• [Assignment]: Up to and including the line that contains "[m_controlMutex], which the", reproduce every line exactly, beginning with the first line below.

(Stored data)
- - - - -

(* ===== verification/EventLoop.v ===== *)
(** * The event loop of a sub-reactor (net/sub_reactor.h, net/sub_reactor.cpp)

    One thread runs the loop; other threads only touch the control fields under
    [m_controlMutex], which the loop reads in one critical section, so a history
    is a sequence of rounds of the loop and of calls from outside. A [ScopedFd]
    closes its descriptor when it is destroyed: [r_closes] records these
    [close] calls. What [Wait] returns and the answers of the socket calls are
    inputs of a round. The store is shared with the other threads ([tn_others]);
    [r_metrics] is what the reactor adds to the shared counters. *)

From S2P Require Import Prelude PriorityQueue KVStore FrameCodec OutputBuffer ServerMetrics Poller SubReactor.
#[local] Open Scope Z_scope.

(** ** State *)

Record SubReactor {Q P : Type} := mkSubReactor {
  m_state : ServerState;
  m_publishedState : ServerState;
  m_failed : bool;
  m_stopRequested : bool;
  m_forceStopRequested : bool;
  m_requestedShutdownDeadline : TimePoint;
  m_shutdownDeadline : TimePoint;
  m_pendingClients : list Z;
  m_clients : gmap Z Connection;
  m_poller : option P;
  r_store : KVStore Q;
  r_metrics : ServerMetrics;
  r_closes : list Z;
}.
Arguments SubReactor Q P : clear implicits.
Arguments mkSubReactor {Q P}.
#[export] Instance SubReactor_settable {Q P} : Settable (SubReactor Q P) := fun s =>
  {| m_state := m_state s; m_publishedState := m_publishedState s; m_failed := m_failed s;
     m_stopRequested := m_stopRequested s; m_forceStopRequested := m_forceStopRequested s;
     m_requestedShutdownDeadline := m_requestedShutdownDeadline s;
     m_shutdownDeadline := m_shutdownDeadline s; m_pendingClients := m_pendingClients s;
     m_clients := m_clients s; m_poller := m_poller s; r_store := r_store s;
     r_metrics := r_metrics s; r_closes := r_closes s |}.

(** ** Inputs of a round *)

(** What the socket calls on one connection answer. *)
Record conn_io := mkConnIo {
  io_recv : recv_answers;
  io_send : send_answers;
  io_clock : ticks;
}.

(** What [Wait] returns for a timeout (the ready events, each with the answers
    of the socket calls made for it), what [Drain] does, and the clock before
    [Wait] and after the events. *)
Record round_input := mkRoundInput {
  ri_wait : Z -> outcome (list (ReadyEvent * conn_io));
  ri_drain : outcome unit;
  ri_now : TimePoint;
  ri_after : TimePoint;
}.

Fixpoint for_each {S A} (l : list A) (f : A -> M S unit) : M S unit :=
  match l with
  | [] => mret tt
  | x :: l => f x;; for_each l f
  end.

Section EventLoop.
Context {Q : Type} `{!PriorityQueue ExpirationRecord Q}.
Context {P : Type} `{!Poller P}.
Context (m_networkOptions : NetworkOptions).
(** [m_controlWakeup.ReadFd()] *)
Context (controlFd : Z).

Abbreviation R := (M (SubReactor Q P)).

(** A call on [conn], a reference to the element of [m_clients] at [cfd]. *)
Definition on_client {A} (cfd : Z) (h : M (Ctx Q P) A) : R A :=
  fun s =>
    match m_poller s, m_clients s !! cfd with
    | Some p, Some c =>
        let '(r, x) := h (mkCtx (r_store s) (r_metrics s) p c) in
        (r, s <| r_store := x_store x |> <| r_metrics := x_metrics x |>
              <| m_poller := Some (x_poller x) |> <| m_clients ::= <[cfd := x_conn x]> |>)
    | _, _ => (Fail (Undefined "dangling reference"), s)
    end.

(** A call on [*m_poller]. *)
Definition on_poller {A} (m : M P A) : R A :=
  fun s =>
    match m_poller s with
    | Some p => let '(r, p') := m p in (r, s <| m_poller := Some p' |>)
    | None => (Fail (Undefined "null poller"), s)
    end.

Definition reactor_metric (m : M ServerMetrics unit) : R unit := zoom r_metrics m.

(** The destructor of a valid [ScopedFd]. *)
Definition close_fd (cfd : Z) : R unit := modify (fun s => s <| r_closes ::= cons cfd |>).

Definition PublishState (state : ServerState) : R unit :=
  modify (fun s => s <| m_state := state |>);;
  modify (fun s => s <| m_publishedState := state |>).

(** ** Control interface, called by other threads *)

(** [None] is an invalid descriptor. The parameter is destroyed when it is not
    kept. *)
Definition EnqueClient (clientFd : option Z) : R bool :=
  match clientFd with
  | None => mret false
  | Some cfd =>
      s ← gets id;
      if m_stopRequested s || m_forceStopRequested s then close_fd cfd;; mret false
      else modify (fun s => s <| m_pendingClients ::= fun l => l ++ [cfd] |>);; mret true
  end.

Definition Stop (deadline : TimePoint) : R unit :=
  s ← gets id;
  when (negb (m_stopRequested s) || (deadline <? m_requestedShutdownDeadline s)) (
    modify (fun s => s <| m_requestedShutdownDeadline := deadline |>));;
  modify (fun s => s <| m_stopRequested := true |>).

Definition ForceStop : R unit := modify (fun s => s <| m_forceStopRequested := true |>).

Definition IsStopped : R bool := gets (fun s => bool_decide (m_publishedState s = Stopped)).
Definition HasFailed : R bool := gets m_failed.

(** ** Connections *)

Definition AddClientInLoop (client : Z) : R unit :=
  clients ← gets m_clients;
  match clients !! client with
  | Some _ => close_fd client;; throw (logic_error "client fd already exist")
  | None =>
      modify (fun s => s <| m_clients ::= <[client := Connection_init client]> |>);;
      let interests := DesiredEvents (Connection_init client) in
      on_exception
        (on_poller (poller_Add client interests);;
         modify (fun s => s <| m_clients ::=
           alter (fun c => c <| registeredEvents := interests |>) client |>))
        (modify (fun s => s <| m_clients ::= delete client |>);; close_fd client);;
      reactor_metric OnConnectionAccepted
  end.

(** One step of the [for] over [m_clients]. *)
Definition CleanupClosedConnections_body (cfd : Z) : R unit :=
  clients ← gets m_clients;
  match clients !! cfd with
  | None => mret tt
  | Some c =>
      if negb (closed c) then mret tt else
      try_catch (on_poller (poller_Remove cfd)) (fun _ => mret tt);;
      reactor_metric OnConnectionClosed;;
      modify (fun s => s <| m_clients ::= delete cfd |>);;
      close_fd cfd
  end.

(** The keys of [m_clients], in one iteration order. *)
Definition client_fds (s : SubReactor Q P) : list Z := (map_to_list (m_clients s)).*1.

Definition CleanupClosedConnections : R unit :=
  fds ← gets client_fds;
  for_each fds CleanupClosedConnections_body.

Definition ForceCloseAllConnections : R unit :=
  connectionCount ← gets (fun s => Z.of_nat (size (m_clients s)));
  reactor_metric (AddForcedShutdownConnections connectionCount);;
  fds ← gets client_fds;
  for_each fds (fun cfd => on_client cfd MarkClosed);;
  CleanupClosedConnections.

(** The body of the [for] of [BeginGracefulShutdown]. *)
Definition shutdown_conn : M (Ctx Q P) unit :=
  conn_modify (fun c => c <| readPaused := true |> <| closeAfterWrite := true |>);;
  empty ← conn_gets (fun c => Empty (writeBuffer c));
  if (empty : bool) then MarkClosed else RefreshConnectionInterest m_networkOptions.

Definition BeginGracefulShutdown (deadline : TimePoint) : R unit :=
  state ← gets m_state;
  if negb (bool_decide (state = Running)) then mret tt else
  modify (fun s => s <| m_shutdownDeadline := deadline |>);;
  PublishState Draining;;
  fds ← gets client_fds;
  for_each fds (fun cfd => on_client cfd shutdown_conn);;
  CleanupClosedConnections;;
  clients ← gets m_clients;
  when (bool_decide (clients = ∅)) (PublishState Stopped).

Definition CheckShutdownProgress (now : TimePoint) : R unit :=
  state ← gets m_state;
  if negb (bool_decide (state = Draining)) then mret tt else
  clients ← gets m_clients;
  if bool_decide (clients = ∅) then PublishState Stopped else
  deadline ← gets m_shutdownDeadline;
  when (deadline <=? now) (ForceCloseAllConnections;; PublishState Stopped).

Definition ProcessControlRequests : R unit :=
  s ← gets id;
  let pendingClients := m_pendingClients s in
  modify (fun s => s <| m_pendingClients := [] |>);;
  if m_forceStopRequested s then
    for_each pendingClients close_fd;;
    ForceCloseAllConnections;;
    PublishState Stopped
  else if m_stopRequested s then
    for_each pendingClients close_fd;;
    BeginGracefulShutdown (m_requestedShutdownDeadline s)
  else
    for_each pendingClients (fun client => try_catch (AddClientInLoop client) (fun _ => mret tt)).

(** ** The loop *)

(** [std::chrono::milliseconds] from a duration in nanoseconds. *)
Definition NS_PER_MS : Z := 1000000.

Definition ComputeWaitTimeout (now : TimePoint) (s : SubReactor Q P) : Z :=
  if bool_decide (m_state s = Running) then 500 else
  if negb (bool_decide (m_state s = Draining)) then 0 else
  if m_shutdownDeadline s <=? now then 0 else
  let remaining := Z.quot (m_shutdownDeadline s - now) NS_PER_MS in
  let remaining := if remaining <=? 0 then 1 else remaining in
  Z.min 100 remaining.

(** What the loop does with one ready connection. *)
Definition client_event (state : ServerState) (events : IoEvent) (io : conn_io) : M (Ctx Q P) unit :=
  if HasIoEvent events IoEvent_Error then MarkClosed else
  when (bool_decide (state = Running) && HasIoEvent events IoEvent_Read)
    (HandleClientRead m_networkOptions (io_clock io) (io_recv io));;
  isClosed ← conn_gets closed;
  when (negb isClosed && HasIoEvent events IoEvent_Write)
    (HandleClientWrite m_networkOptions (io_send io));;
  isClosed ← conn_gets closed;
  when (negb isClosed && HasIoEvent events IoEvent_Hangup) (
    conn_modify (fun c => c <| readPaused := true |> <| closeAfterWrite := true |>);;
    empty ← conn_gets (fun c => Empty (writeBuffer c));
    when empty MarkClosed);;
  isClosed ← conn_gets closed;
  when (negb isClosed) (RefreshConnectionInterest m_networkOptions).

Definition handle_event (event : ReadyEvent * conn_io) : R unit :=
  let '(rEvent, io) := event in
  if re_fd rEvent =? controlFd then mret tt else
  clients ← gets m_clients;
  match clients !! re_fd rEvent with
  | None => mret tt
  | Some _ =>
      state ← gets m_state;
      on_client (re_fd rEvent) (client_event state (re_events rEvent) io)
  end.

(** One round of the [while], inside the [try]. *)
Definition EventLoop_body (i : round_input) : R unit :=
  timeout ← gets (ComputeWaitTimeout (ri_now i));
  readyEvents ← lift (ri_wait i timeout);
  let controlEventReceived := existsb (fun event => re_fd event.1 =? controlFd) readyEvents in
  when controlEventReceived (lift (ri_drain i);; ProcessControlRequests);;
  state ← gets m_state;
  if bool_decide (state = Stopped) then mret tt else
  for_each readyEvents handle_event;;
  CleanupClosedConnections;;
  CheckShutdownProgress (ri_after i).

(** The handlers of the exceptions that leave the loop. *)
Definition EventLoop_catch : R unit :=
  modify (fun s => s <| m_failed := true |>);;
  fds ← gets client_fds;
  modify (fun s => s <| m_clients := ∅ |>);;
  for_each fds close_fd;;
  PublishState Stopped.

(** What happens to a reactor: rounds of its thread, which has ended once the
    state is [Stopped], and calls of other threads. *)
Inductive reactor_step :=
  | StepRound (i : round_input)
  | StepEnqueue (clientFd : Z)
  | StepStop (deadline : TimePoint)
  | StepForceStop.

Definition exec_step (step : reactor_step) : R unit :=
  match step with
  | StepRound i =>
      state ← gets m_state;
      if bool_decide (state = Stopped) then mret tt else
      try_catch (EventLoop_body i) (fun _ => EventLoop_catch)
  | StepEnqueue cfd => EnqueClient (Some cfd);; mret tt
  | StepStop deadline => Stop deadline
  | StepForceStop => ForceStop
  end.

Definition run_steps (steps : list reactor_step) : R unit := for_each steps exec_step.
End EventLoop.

- - - - -

• [Result]:
(* ===== verification/EventLoop.v ===== *)
(** * The event loop of a sub-reactor (net/sub_reactor.h, net/sub_reactor.cpp)

    One thread runs the loop; other threads only touch the control fields under
    [m_controlMutex], which the loop reads in one critical section, so a history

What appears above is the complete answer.